Kernel methods are ubiquitous tools in machine learning. They have proven to be effective in many domains and tasks. Yet, kernel methods often require the user to select a predefined kernel to build an estimator with. However, there is often little reason for the common practice of selecting a kernel a priori. Even if a universal approximating kernel is selected, the quality of the finite sample estimator may be greatly affected by the choice of kernel. Furthermore, when directly applying kernel methods, one typically needs to compute a N \times N Gram matrix of pairwise kernel evaluations to work with a dataset of N instances.
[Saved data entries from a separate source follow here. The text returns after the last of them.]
(** The only play request [handlePlayCard] sends is the body built from
    the selected card and the declared suit. *)
Lemma handlePlayCard_request props st res g p body :
  In (Fetch (PostPlay g p body)) (snd (handlePlayCard props st res)) ->
  exists sel, selectedCard st = Some sel /\
              body = playBody sel (declaredSuit st).
Proof.
  unfold handlePlayCard.
  destruct (selectedCard st) as [sel|]; [|intros []].
  destruct (gameState st); [|intros []].
  intros H. exists sel. split; [reflexivity|].
  destruct res as [|[|] b]; simpl in H;
    repeat (destruct H as [H|H]; [congruence|]); destruct H.
Qed.

Lemma playBody_eight sel d :
  rank sel = lit "8"%string -> declared_suit (playBody sel d) = d.
Proof.
  intros H. unfold playBody. simpl. now rewrite H.
Qed.

Lemma playBody_other sel d :
  rank sel <> lit "8"%string -> declared_suit (playBody sel d) = None.
Proof.
  intros H. unfold playBody. simpl.
  apply eqb_neq in H. now rewrite H.
Qed.

Lemma render_board props st b :
  render props st = BoardScreen b ->
  exists g, loading st = false /\ gameState st = Some g /\
    deck_onClick b = (if isCurrentPlayer props g then Some HandleDrawCard
                      else None) /\
    actions b =
      (if isCurrentPlayer props g then
         match selectedCard st with
         | Some sel =>
             Some (if eqb (rank sel) (lit "8"%string)
                   then SuitSelector (orElse (declaredSuit st) [])
                                     HandlePlayCard
                                     (negb (truthy (declaredSuit st)))
                   else PlayCardButton HandlePlayCard)
         | None => None
         end
       else None).
Proof.
  unfold render. destruct (loading st); [discriminate|].
  destruct (gameState st) as [g|]; [|discriminate].
  intros [= <-]. exists g. repeat split.
Qed.

(** The Play 8 button exists only for a selected eight and is disabled
    exactly while no suit is declared. *)
Lemma play8_disabled_until_declared props st b v h dis :
  render props st = BoardScreen b ->
  actions b = Some (SuitSelector v h dis) ->
  (exists sel, selectedCard st = Some sel /\ rank sel = lit "8"%string) /\
  h = HandlePlayCard /\
  (dis = false <-> isSet (declaredSuit st)).
Proof.
  intros Hr Ha. apply render_board in Hr as (g & _ & _ & _ & Hact).
  rewrite Hact in Ha. destruct (isCurrentPlayer props g); [|discriminate].
  destruct (selectedCard st) as [sel|]; [|discriminate].
  destruct (eqb (rank sel) (lit "8"%string)) eqn:E8; [|discriminate].
  injection Ha as <- <- <-. apply eqb_eq in E8.
  split; [exists sel; auto|]. split; [reflexivity|].
  rewrite isSet_truthy. destruct (truthy (declaredSuit st)); simpl;
    split; congruence.
Qed.

(** Every play request that leaves the board carries the selected card;
    for an eight it carries a declared suit, for any other card none. *)
Lemma submitted_play props st ev res g p body :
  In (Fetch (PostPlay g p body)) (snd (dispatch props st ev res)) ->
  exists sel, selectedCard st = Some sel /\
    card body = rank sel ++ suit sel /\
    (rank sel = lit "8"%string -> isSet (declared_suit body)) /\
    (rank sel <> lit "8"%string -> declared_suit body = None).
Proof.
  unfold dispatch.
  destruct (render props st) as [| |b] eqn:Hr; try (intros []).
  pose proof (render_board _ _ Hr) as (v & _ & _ & Hdeck & Hact).
  assert (Hplay : forall sel, selectedCard st = Some sel ->
            (rank sel = lit "8"%string -> isSet (declaredSuit st)) ->
            In (Fetch (PostPlay g p body))
               (snd (handlePlayCard props st res)) ->
            exists sel, selectedCard st = Some sel /\
              card body = rank sel ++ suit sel /\
              (rank sel = lit "8"%string -> isSet (declared_suit body)) /\
              (rank sel <> lit "8"%string -> declared_suit body = None)).
  { intros sel Hs H8 Hin.
    apply handlePlayCard_request in Hin as (sel' & Hs' & ->).
    assert (sel' = sel) by congruence. subst sel'.
    exists sel. split; [assumption|]. split; [reflexivity|]. split.
    - intros E. rewrite playBody_eight by assumption. auto.
    - apply playBody_other. }
  destruct ev.
  - (* the deck *)
    rewrite Hdeck. destruct (isCurrentPlayer props v); [|intros []].
    intros H. apply handleDrawCard_no_play in H. discriminate.
  - destruct (nth_error (cards b) idx); intros [].
  - destruct (actions b) as [[| ]|]; intros [].
  - (* Play 8 *)
    destruct (actions b) as [[w h [|]|h]|] eqn:Ha; try (intros []).
    destruct (play8_disabled_until_declared _ _ Hr Ha)
      as ((sel & Hs & E8) & -> & Hdis).
    apply Hplay with sel; [assumption|]. intros _. now apply Hdis.
  - (* Play Card *)
    destruct (actions b) as [[w h d|h]|] eqn:Ha; try (intros []).
    destruct (isCurrentPlayer props v); [|discriminate].
    destruct (selectedCard st) as [sel|] eqn:Hs; [|discriminate].
    destruct (eqb (rank sel) (lit "8"%string)) eqn:E8; [discriminate|].
    injection Hact as ->. apply eqb_neq in E8.
    apply Hplay with sel; [reflexivity|]. intros E. contradiction.
Qed.

Lemma isCurrentPlayer_iff props g :
  isCurrentPlayer props g = true <->
  current_player_id g = Some (playerId props).
Proof. apply strict_eq_iff. Qed.

(** Nothing leaves the board of a viewer whose turn it is not. *)
Lemma other_viewer_sends_nothing props st g ev res :
  gameState st = Some g ->
  current_player_id g <> Some (playerId props) ->
  snd (dispatch props st ev res) = [].
Proof.
  intros Hg Hne. unfold dispatch.
  destruct (render props st) as [| |b] eqn:Hr; try reflexivity.
  apply render_board in Hr as (g' & _ & Hg' & Hdeck & Hact).
  assert (g' = g) by congruence. subst g'.
  assert (Hc : isCurrentPlayer props g = false).
  { destruct (isCurrentPlayer props g) eqn:E; [|reflexivity].
    apply isCurrentPlayer_iff in E. contradiction. }
  rewrite Hc in Hdeck, Hact. rewrite Hdeck, Hact.
  destruct ev; try reflexivity.
  destruct (nth_error (cards b) idx); reflexivity.
Qed.

(** C9: on every rendered board the draw-pile click handler is attached
    exactly when [current_player_id] is the viewing player's id, the
    play and declare-suit controls are rendered only then, and for any
    other viewer no event on the board sends a request. *)
Theorem board_offers_actions_only_to_current_player
        (props : Props) (st : State) (b : Board) :
  render props st = BoardScreen b ->
  exists g, gameState st = Some g /\
    (deck_onClick b <> None <->
     current_player_id g = Some (playerId props)) /\
    (actions b <> None -> current_player_id g = Some (playerId props)) /\
    (current_player_id g <> Some (playerId props) ->
     forall ev res, snd (dispatch props st ev res) = []).
Proof.
  intros Hr. pose proof (render_board _ _ Hr) as (g & _ & Hg & Hdeck & Hact).
  exists g. split; [assumption|]. rewrite <- isCurrentPlayer_iff.
  repeat split.
  - rewrite Hdeck. destruct (isCurrentPlayer props g); congruence.
  - intros E. rewrite Hdeck, E. discriminate.
  - rewrite Hact. destruct (isCurrentPlayer props g); congruence.
  - intros Hne ev res. apply other_viewer_sends_nothing with g; auto.
    now rewrite <- isCurrentPlayer_iff.
Qed.

Lemma board_offers_actions_only_to_current_player_witness :
  exists b, render sampleProps sampleBoard = BoardScreen b /\
  exists g, gameState sampleBoard = Some g /\
    (deck_onClick b <> None <->
     current_player_id g = Some (playerId sampleProps)) /\
    (actions b <> None ->
     current_player_id g = Some (playerId sampleProps)) /\
    (current_player_id g <> Some (playerId sampleProps) ->
     forall ev res, snd (dispatch sampleProps sampleBoard ev res) = []).
Proof.
  eexists. split; [reflexivity|].
  apply (@board_offers_actions_only_to_current_player
           sampleProps sampleBoard).
  reflexivity.
Defined.

End BoardControls.

(** ** The waiting room and the start request *)

Section StartOnClient.
Import JsString Wire Http Statements.

(** The Start Game button is rendered exactly when two players are
    listed. *)
Lemma start_button_iff_two_players (st : WaitingRoom.State) r :
  WaitingRoom.render st = WaitingRoom.RoomScreen r ->
  (WaitingRoom.start_button r <> None <->
   length (WaitingRoom.players st) = 2).
Proof.
  unfold WaitingRoom.render, WaitingRoom.isReady.
  destruct (WaitingRoom.loading st); [discriminate|].
  intros [= <-]. simpl.
  destruct (length (WaitingRoom.players st) =? 2) eqn:E.
  - apply Nat.eqb_eq in E. split; [auto|discriminate].
  - apply Nat.eqb_neq in E. split; [congruence|contradiction].
Qed.

Lemma failed_no_start gs sent e :
  (forall x, In x sent -> isStart x = false) ->
  In e (snd (App.failed gs sent)) -> isStart e = false.
Proof.
  intros Hs. unfold App.failed. simpl. rewrite in_app_iff. simpl.
  intros [H|[<-|[<-|[]]]]; auto.
Qed.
The computation of this Gram matrix precludes the direct application of kernel methods on large datasets, and makes kernel learning especially difficult. In this paper we introduce Bayesian nonparmetric kernel-learning (BaNK), a generic, data-driven framework for scalable learning of kernels. BaNK places a nonparametric prior on the spectral distribution of random frequencies allowing it to both learn kernels and scale to large datasets. We show that this framework can be used for large scale regression and classification tasks. Furthermore, we show that BaNK outperforms several other scalable approaches for kernel learning on a variety of real world datasets.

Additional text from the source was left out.